--- MATERIALS PROVIDED Enclosed Below ---
(** [ApolloSearchFilters] of leads/apollo.service.ts. *)
Record apollo_filters := Mk_apollo_filters {
  f_keywords : option string;
  f_organizationKeywordTags : option (list string);
  f_excludeOrganizationKeywordTags : option (list string);
  f_personTitles : option (list string);
  f_personSeniorities : option (list string);
  f_personFunctions : option (list string);
  f_personLocations : option (list string);
  f_organizationLocations : option (list string);
  f_organizationNumEmployeesRanges : option (list string);
  f_revenueMin : option Z;
  f_revenueMax : option Z;
  f_personName : option string;
  f_personOrganization : option string
}.

(** [model LeadSearchJob]. *)
Record search_job := Mk_search_job {
  j_id : string;
  j_userId : string;
  j_query : string;
  j_jobTitles : list string;
  j_filters : option apollo_filters;
  j_status : job_status;
  j_createdAt : Z
}.
Definition set_j_status (v : job_status) (x : search_job) : search_job :=
  Mk_search_job (x.(j_id)) (x.(j_userId)) (x.(j_query)) (x.(j_jobTitles))
    (x.(j_filters)) v (x.(j_createdAt)).

(** [model LeadSearchResult]. *)
Record search_result := Mk_search_result {
  r_id : string;
  r_jobId : string;
  r_apolloPersonId : string;
  r_name : option string;
  r_title : option string;
  r_company : option string;
  r_linkedin : option string;
  r_email : option string;
  r_status : string;
  r_reviewStatus : string;
  r_createdAt : Z
}.
Definition set_r_name (v : option string) (x : search_result) : search_result :=
  Mk_search_result (x.(r_id)) (x.(r_jobId)) (x.(r_apolloPersonId)) v (x.(r_title))
    (x.(r_company)) (x.(r_linkedin)) (x.(r_email)) (x.(r_status)) (x.(r_reviewStatus))
    (x.(r_createdAt)).
Definition set_r_title (v : option string) (x : search_result) : search_result :=
  Mk_search_result (x.(r_id)) (x.(r_jobId)) (x.(r_apolloPersonId)) (x.(r_name)) v
    (x.(r_company)) (x.(r_linkedin)) (x.(r_email)) (x.(r_status)) (x.(r_reviewStatus))
    (x.(r_createdAt)).
Definition set_r_company (v : option string) (x : search_result) : search_result :=
  Mk_search_result (x.(r_id)) (x.(r_jobId)) (x.(r_apolloPersonId)) (x.(r_name))
    (x.(r_title)) v (x.(r_linkedin)) (x.(r_email)) (x.(r_status)) (x.(r_reviewStatus))
    (x.(r_createdAt)).
Definition set_r_linkedin (v : option string) (x : search_result) : search_result :=
  Mk_search_result (x.(r_id)) (x.(r_jobId)) (x.(r_apolloPersonId)) (x.(r_name))
    (x.(r_title)) (x.(r_company)) v (x.(r_email)) (x.(r_status)) (x.(r_reviewStatus))
    (x.(r_createdAt)).
Definition set_r_email (v : option string) (x : search_result) : search_result :=
  Mk_search_result (x.(r_id)) (x.(r_jobId)) (x.(r_apolloPersonId)) (x.(r_name))
    (x.(r_title)) (x.(r_company)) (x.(r_linkedin)) v (x.(r_status)) (x.(r_reviewStatus))
    (x.(r_createdAt)).
Definition set_r_status (v : string) (x : search_result) : search_result :=
  Mk_search_result (x.(r_id)) (x.(r_jobId)) (x.(r_apolloPersonId)) (x.(r_name))
    (x.(r_title)) (x.(r_company)) (x.(r_linkedin)) (x.(r_email)) v (x.(r_reviewStatus))
    (x.(r_createdAt)).
Definition set_r_reviewStatus (v : string) (x : search_result) : search_result :=
  Mk_search_result (x.(r_id)) (x.(r_jobId)) (x.(r_apolloPersonId)) (x.(r_name))
    (x.(r_title)) (x.(r_company)) (x.(r_linkedin)) (x.(r_email)) (x.(r_status)) v
    (x.(r_createdAt)).

(** [model AuditLog]. *)
Record audit_log := Mk_audit_log {
  a_actorUserId : option string;
  a_action : string;
  a_targetType : option string;
  a_targetId : option string;
  a_metadata : option json;
  a_ipAddress : option string;
  a_createdAt : Z
}.

(** [model ContactMessage]. *)
Record contact_message := Mk_contact_message {
  cm_id : string;
  cm_name : string;
  cm_email : string;
  cm_reason : contact_reason;
  cm_message : string;
  cm_resolved : bool;
  cm_createdAt : Z
}.
Definition set_cm_resolved (v : bool) (x : contact_message) : contact_message :=
  Mk_contact_message (x.(cm_id)) (x.(cm_name)) (x.(cm_email)) (x.(cm_reason))
    (x.(cm_message)) v (x.(cm_createdAt)).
--- End of Enclosed MATERIALS PROVIDED ---
Scan the preceding records line by line, and state how many lines contain "bool". Nothing else belongs in the answer.

SOLUTION TO THIS TASK:
2